A while back I spent a Summer documenting assisted living in rural America. What did a generation of farmers, blue collar hard working people look like in the last stages of life? Heritage Healthcare hired me to travel to remote locations all around the midwest to simply take photos of their facilities and people working and living there. That's it, that was the direction of my assignment. No matter how many questions I asked, the answer was simply "you do you, we trust you". Now, that was a dream assignment. I had no agenda - if I saw anything that caught my eye, I'd take a photo of it, good or bad. But all I saw was good.
Meeting the residents was my favorite part - listening to their stories, and sharing in the excitement of having their "picture taken!" - it was truly lovely.
I met many, many people, sweet caregivers and even sweeter residents, but one particular afternoon comes to mind, one that is impressed in my memory as if it was yesterday.
It was nearing the end of my assignment, at a facility in Colorado. I was taking a photo of the outside grounds, beautifully manicured lawn and gardens, when a woman came outside, and asked me what I was doing. I explained I was taking photos for a project and she immediately proceeded to tell me that if I attempted to take her photo, she would be really mad. I smiled and said I would wait for her to go by, put down my camera, while telling her that I thought she was striking and it was my loss. We chatted about the wind, and she asked me if I really thought she was striking. I said yes, I could tell how strong and beautiful she was. Her blue eyes sparkled. Something switched in her demeanor and she said she would allow me to take her portrait, but I only had a minute to do so. I took this one.
She looked unsure, doubtful in my ability to take one shot and "get it". So she went on to tell me that if I really, really wanted to, I could take her portrait inside, but she would have her sister comb her hair and make her look more presentable. Now, I took hundreds of portraits of residents by this time, single people, widows, widowers, couples, but hadn't encountered siblings yet. So, I asked. Was she her real sister or a good friend she called sister? Turns out it was her baby sister and they had been living there a few years. Together, but independent. It touched me, deeply. It was as if their lives had come full circle and instead of parents, they now had caregivers who assumed that role, but still, they were together after all these years. She proceeded to tell me how close they were, how a sister is for life, and going through this stage in life together only made them stronger. That she was always the one who took care of her baby sister, as it should be.
A sister knows your dreams, helps you achieve them, makes you a better person, cries with you, celebrates you, accepts you and all your faults, knows your soul, is your mirror, your partner and your teacher. A sister is your friend and is incapable of leaving your side, because the love you share makes you protect her, fiercely, from injustice. A sister is a safe space.

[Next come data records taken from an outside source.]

(* ===== verification/Predict.v ===== *)
(** * [is_accurate]: from per-choice scores to a predicted choice

    [is_accurate(predicted_tags, ans_index)] of [src/mathQA_multiRNN.py]
    (lines 228-251).  Row [i] of [predicted_tags] is the log-softmax
    pair [(s0, s1)] of answer model [i]: [s1] scores "choice [i] is the
    correct answer".  A row is a candidate when [s1 > s0]; the predicted
    choice is the first candidate with the largest [s1].  The scores are
    rationals (float32 rounding is not modelled; a NaN can never enter
    [max_ones], since both comparisons with it are false). *)

From S2P Require Import Prelude.
From Stdlib Require Import QArith Qminmax.

Local Open Scope nat_scope.
#[local] Set Warnings "-clear-no-such-hyp".

(** A row of [predicted_tags]: the scores of tags 0 and 1. *)
Definition row := (Q * Q)%type.

(** The floor [-100] of [max_ones]. *)
Definition floor : Q := (-100)%Q.

(** One iteration of
<<
    max_ones = [-100]*len(predicted_tags)
    for i, tag_scores in enumerate(predicted_tags):
        if tag_scores[1] > tag_scores[0]:
            max_ones[i] = tag_scores[1]
>> *)
Definition max_ones_step (acc : list Q) (ir : nat * row) : list Q :=
  let '(i, r) := ir in
  if Qlt_le_dec r.1 r.2 then <[i := r.2]> acc else acc.

Definition max_ones (rows : list row) : list Q :=
  foldl max_ones_step (replicate (length rows) floor) (zip (seq 0 (length rows)) rows).

(** [max(l)]: ValueError on an empty list; otherwise the first element
    and then any later element strictly greater replaces it. *)
Definition py_max (l : list Q) : pyres Q :=
  match l with
  | [] => Exc ValueError
  | x :: r => Ok (foldl (fun best y => if Qlt_le_dec best y then y else best) x r)
  end.

(** [l.index(v)]: the first position holding a value equal to [v]. *)
Fixpoint py_list_index (l : list Q) (v : Q) : pyres nat :=
  match l with
  | [] => Exc ValueError
  | x :: r => if Qeq_dec x v then Ok 0 else (n <- py_list_index r v ;; Ok (S n))
  end.

(** [is_accurate] returns [(max_one == ans_index, max_one)]. *)
Definition is_accurate (predicted_tags : list row) (ans_index : Z) : pyres (bool * nat) :=
  let m := max_ones predicted_tags in
  mx <- py_max m ;;
  max_one <- py_list_index m mx ;;
  Ok (Z.eqb (Z.of_nat max_one) ans_index, max_one).

(** ** Specification *)

(** The score a row contributes: [s1] if the row is a candidate, the
    floor otherwise. *)
Definition cand_score (r : row) : Q := if Qlt_le_dec r.1 r.2 then r.2 else floor.

(** [i] is the first position of a maximum of [l]. *)
Definition first_argmax (l : list Q) (i : nat) : Prop :=
  exists x, l !! i = Some x /\
    (forall j y, l !! j = Some y -> (y <= x)%Q) /\
    (forall j y, j < i -> l !! j = Some y -> (y < x)%Q).

(** ** Lemmas *)

Lemma max_ones_step_length acc ir : length (max_ones_step acc ir) = length acc.
Proof. destruct ir as [i r]. unfold max_ones_step. destruct (Qlt_le_dec _ _); [apply length_insert|done]. Qed.

Lemma cand_score_cand r : (r.1 < r.2)%Q -> cand_score r = r.2.
Proof. unfold cand_score. destruct (Qlt_le_dec _ _) as [|H]; [done|]. intros. exfalso. by apply (Qlt_not_le r.1 r.2). Qed.

Lemma cand_score_not r : (r.2 <= r.1)%Q -> cand_score r = floor.
Proof. unfold cand_score. destruct (Qlt_le_dec _ _) as [H|]; [|done]. intros. exfalso. by apply (Qlt_not_le r.1 r.2). Qed.

(** The loop after the rows [pre] have been visited. *)
Lemma max_ones_go pre rs :
  foldl max_ones_step (map cand_score pre ++ replicate (length rs) floor)
        (zip (seq (length pre) (length rs)) rs) = map cand_score (pre ++ rs).
Proof.
  revert pre. induction rs as [|r rs IH]; intros pre.
  - by rewrite !app_nil_r.
  - replace (pre ++ r :: rs) with ((pre ++ [r]) ++ rs) by (by rewrite <- app_assoc).
    rewrite <- (IH (pre ++ [r])), length_app. cbn [length seq zip replicate].
    rewrite foldl_cons, Nat.add_1_r. f_equal.
    rewrite map_app, <- app_assoc. cbn [map app]. unfold max_ones_step.
    destruct (Qlt_le_dec r.1 r.2) as [Hc|Hc].
    + rewrite cand_score_cand by done.
      rewrite insert_app_r_alt by (rewrite length_map; lia).
      by rewrite length_map, Nat.sub_diag.
    + by rewrite cand_score_not.
Qed.

(** Proof of [max_ones_map], used by the lemmas that follow. *)
Lemma max_ones_loop rows : max_ones rows = map cand_score rows.
Proof. unfold max_ones. apply (max_ones_go []). Qed.

Lemma foldl_max_spec (x : Q) r :
  let m := foldl (fun best y => if Qlt_le_dec best y then y else best) x r in
  (m = x \/ m ∈ r) /\ (x <= m)%Q /\ (forall y, y ∈ r -> (y <= m)%Q).
Proof.
  revert x. induction r as [|y r IH]; intros x; simpl.
  - split; [auto|]. split; [apply Qle_refl|]. intros y Hy%elem_of_nil. done.
  - destruct (Qlt_le_dec x y) as [Hxy|Hxy].
    + destruct (IH y) as (Hin & Hle & Hall). split; [set_solver|split].
      * apply Qlt_le_weak in Hxy. eapply Qle_trans; eauto.
      * intros z [->|Hz]%elem_of_cons; auto.
    + destruct (IH x) as (Hin & Hle & Hall). split; [set_solver|split]; [done|].
      intros z [->|Hz]%elem_of_cons; auto. eapply Qle_trans; eauto.
Qed.

(** C28: The loop computes the candidate scores, row by row. *)
Theorem max_ones_map rows : max_ones rows = map cand_score rows.
Proof. apply max_ones_loop. Qed.

(** [max(l)] is an element of [l] and bounds every element. *)
Lemma py_max_spec l m :
  py_max l = Ok m -> m ∈ l /\ forall y, y ∈ l -> (y <= m)%Q.
Proof.
  destruct l as [|x r]; simpl; [discriminate|]. intros [= <-].
  destruct (foldl_max_spec x r) as (Hin & Hle & Hall).
  split; [destruct Hin as [->|]; set_solver|].
  intros y [->|Hy]%elem_of_cons; auto.
Qed.

Lemma py_max_nonempty l : l <> [] -> exists m, py_max l = Ok m.
Proof. destruct l; [done|]. simpl. eauto. Qed.

(** [l.index(v)] is the first position of a value equal to [v]. *)
Lemma py_list_index_spec l v i :
  py_list_index l v = Ok i ->
  exists x, l !! i = Some x /\ (x == v)%Q /\ forall j y, j < i -> l !! j = Some y -> ~ (y == v)%Q.
Proof.
  revert i. induction l as [|x l IH]; intros i; simpl; [discriminate|].
  destruct (Qeq_dec x v) as [Hx|Hx].
  - intros [= <-]. exists x. split; [done|]. split; [done|]. intros j y Hj. lia.
  - destruct (py_list_index l v) as [n|] eqn:Hn; simpl; [|discriminate].
    intros [= <-]. destruct (IH n eq_refl) as (y & Hy & Hyv & Hfirst).
    exists y. split; [done|]. split; [done|].
    intros [|j] z Hj Hz; simpl in Hz; [congruence|]. apply (Hfirst j); [lia|done].
Qed.

Lemma py_list_index_found l v : v ∈ l -> exists i, py_list_index l v = Ok i.
Proof.
  induction l as [|x l IH]; simpl; [intros ?%elem_of_nil; done|].
  intros Hv. destruct (Qeq_dec x v); [eauto|].
  apply elem_of_cons in Hv as [->|Hv]; [exfalso; apply n; apply Qeq_refl|].
  destruct (IH Hv) as [i ->]. simpl. eauto.
Qed.

(** A first position of a maximum is unique. *)
Lemma first_argmax_unique l i j : first_argmax l i -> first_argmax l j -> i = j.
Proof.
  intros (x & Hx & Hmx & Hfx) (y & Hy & Hmy & Hfy).
  destruct (Nat.lt_trichotomy i j) as [Hij|[Hij|Hij]]; [|done|]; exfalso.
  - specialize (Hfy i x Hij Hx). specialize (Hmx j y Hy). by apply (Qlt_not_le x y).
  - specialize (Hfx j y Hij Hy). specialize (Hmy i x Hx). by apply (Qlt_not_le y x).
Qed.

(** ** Theorems *)

(** Proof of [is_accurate_spec], used by the lemmas that follow. *)
Lemma is_accurate_argmax rows ans_index :
  rows <> [] ->
  exists i, is_accurate rows ans_index = Ok (Z.eqb (Z.of_nat i) ans_index, i) /\
            first_argmax (map cand_score rows) i.
Proof.
  intros Hne. unfold is_accurate. rewrite max_ones_loop.
  destruct (py_max_nonempty (map cand_score rows)) as [m Hm];
    [by intros ?%map_eq_nil|].
  destruct (py_max_spec _ _ Hm) as [Hin Hall].
  destruct (py_list_index_found _ _ Hin) as [i Hi].
  rewrite Hm, py_bind_Ok, Hi, py_bind_Ok. exists i. split; [done|].
  destruct (py_list_index_spec _ _ _ Hi) as (x & Hx & Hxm & Hfirst).
  exists x. split; [done|]. split.
  - intros j y Hy. apply Qle_trans with m; [apply Hall; by eapply list_elem_of_lookup_2|].
    apply Qle_lteq. right. by apply Qeq_sym.
  - intros j y Hj Hy. apply Qlt_le_trans with m; [|apply Qle_lteq; right; by apply Qeq_sym].
    destruct (proj1 (Qle_lteq y m) (Hall y ltac:(by eapply list_elem_of_lookup_2))) as [|Heq];
      [done|]. exfalso. by apply (Hfirst j y).
Qed.

(** C1: [is_accurate] refines its specification: on a non-empty matrix it
    returns the first row whose candidate score is maximal, and whether
    that row is [ans_index]. *)
Theorem is_accurate_spec rows ans_index :
  rows <> [] ->
  exists i, is_accurate rows ans_index = Ok (Z.eqb (Z.of_nat i) ans_index, i) /\
            first_argmax (map cand_score rows) i.
Proof. apply is_accurate_argmax. Qed.

Lemma first_argmax_all_floor rows :
  rows <> [] -> Forall (fun r : row => (r.2 <= r.1)%Q) rows ->
  first_argmax (map cand_score rows) 0.
Proof.
  intros Hne Hall. destruct rows as [|r rs]; [done|].
  exists floor. inversion Hall as [|? ? Hr Hrs]; subst. simpl.
  rewrite cand_score_not by done. split; [done|]. split; [|intros; lia].
  intros [|j] y Hy; simpl in Hy; [injection Hy as <-; apply Qle_refl|].
  apply list_lookup_fmap_Some in Hy as (r' & Hy & Hr'). subst y.
  rewrite cand_score_not; [apply Qle_refl|].
  rewrite Forall_lookup in Hrs. by apply (Hrs j).
Qed.

(** Proof of [is_accurate_none_confident], used by the lemmas that follow. *)
Lemma is_accurate_floor rows ans_index :
  rows <> [] -> Forall (fun r : row => (r.2 <= r.1)%Q) rows ->
  is_accurate rows ans_index = Ok (Z.eqb 0 ans_index, 0).
Proof.
  intros Hne Hall. destruct (is_accurate_argmax rows ans_index Hne) as (i & Hi & Harg).
  rewrite (first_argmax_unique _ _ _ Harg (first_argmax_all_floor rows Hne Hall)) in Hi.
  exact Hi.
Qed.

(** C2: When no answer model prefers tag 1 ([s1 <= s0] in every row), the
    prediction falls back to choice 0, and it counts as correct exactly
    when the correct choice is 0: the script prints [answers[0]] as the
    predicted answer instead of "Model doesn't think any of the answers
    is correct". *)
Theorem is_accurate_none_confident rows ans_index :
  rows <> [] -> Forall (fun r : row => (r.2 <= r.1)%Q) rows ->
  is_accurate rows ans_index = Ok (Z.eqb 0 ans_index, 0).
Proof. apply is_accurate_floor. Qed.

(** C27: When some row prefers tag 1 with a score above the floor [-100], the
    predicted row prefers tag 1 too, and its [s1] is the largest among
    the rows that prefer tag 1. *)
Theorem is_accurate_confident rows ans_index b i k rk :
  rows !! k = Some rk -> (rk.1 < rk.2)%Q -> (floor < rk.2)%Q ->
  is_accurate rows ans_index = Ok (b, i) ->
  exists ri, rows !! i = Some ri /\ (ri.1 < ri.2)%Q /\
    forall j rj, rows !! j = Some rj -> (rj.1 < rj.2)%Q -> (rj.2 <= ri.2)%Q.
Proof.
  intros Hk Hck Hfk Hacc.
  assert (Hne : rows <> []) by (intros ->; done).
  destruct (is_accurate_argmax rows ans_index Hne) as (i' & Hi' & x & Hx & Hmax & _).
  rewrite Hacc in Hi'. injection Hi' as _ <-.
  apply list_lookup_fmap_Some in Hx as (ri & -> & Hri).
  assert (Hk' : map cand_score rows !! k = Some (cand_score rk))
    by (apply list_lookup_fmap_Some; eauto).
  pose proof (Hmax k _ Hk') as Hmk. rewrite cand_score_cand in Hmk by done.
  exists ri. split; [done|].
  destruct (Qlt_le_dec ri.1 ri.2) as [Hci|Hci].
  - split; [done|]. intros j rj Hj Hcj. rewrite <- (cand_score_cand ri) by done.
    rewrite <- (cand_score_cand rj) by done.
    apply (Hmax j). apply list_lookup_fmap_Some; eauto.
  - exfalso. rewrite cand_score_not in Hmk by done.
    apply (Qlt_not_le floor rk.2); done.
Qed.

(** The predicted index names a row, and the flag is its comparison
    with [ans_index]. *)
Lemma is_accurate_result rows ans_index b i :
  is_accurate rows ans_index = Ok (b, i) ->
  i < length rows /\ b = Z.eqb (Z.of_nat i) ans_index.
Proof.
  intros Hacc. destruct rows as [|r rs]; [discriminate|].
  destruct (is_accurate_argmax (r :: rs) ans_index ltac:(done)) as (i' & Hi' & x & Hx & _).
  rewrite Hacc in Hi'. injection Hi' as -> <-. split; [|done].
  apply lookup_lt_Some in Hx. by rewrite length_map in Hx.
Qed.

Lemma is_accurate_empty ans_index : is_accurate [] ans_index = Exc ValueError.
Proof. reflexivity. Qed.

(** ** Witnesses *)

(** Three rows: row 0 prefers tag 0, rows 1 and 2 prefer tag 1 with
    [s1 = -0.1] and [s1 = -0.2]. *)
Definition rows_ex : list row :=
  [((-1#2)%Q, (-2#1)%Q); ((-3#1)%Q, (-1#10)%Q); ((-2#1)%Q, (-1#5)%Q)].

(** Two rows that both prefer tag 0. *)
Definition rows_none : list row := [((-1#2)%Q, (-2#1)%Q); ((-1#3)%Q, (-3#2)%Q)].

Lemma is_accurate_spec_witness :
  rows_ex <> [] /\
  exists i, is_accurate rows_ex 1 = Ok (Z.eqb (Z.of_nat i) 1, i) /\ first_argmax (map cand_score rows_ex) i.
Proof. split; [discriminate | apply is_accurate_spec; discriminate]. Defined.

Lemma is_accurate_none_confident_witness :
  rows_none <> [] /\ Forall (fun r : row => (r.2 <= r.1)%Q) rows_none /\
  is_accurate rows_none 2 = Ok (Z.eqb 0 2, 0).
Proof.
  assert (Hne : rows_none <> []) by discriminate.
  assert (Hall : Forall (fun r : row => (r.2 <= r.1)%Q) rows_none)
    by (repeat constructor; vm_compute; discriminate).
  split; [exact Hne|]. split; [exact Hall|]. apply is_accurate_none_confident; assumption.
Defined.

Lemma is_accurate_confident_witness :
  rows_ex !! 2 = Some ((-2#1)%Q, (-1#5)%Q) /\ ((-2#1) < (-1#5))%Q /\ (floor < (-1#5))%Q /\
  is_accurate rows_ex 1 = Ok (true, 1) /\
  exists ri, rows_ex !! 1 = Some ri /\ (ri.1 < ri.2)%Q /\
    forall j rj, rows_ex !! j = Some rj -> (rj.1 < rj.2)%Q -> (rj.2 <= ri.2)%Q.
Proof.
  assert (Hk : rows_ex !! 2 = Some ((-2#1)%Q, (-1#5)%Q)) by reflexivity.
  assert (Hc : ((-2#1) < (-1#5))%Q) by reflexivity.
  assert (Hf : (floor < (-1#5))%Q) by reflexivity.
  assert (Hacc : is_accurate rows_ex 1 = Ok (true, 1)) by (vm_compute; reflexivity).
  do 4 (split; [assumption|]). exact (is_accurate_confident rows_ex 1 true 1 2 _ Hk Hc Hf Hacc).
Defined.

It made me want to have a sister. But hey, I have a big brother I love dearly and that's more than enough for this girl...
So, out came the comb, the lipstick and the "no, you're doing it wrong" and "that's enough hairspray".
And when they sat next to each other on the bed for me to take their portrait, she put her hand on her sister's shoulder and her eyes told me everything her words didn't. And her baby sister smiled, the way you only smile when you know the kind of love that makes you feel so safe.
And in that moment, I understood.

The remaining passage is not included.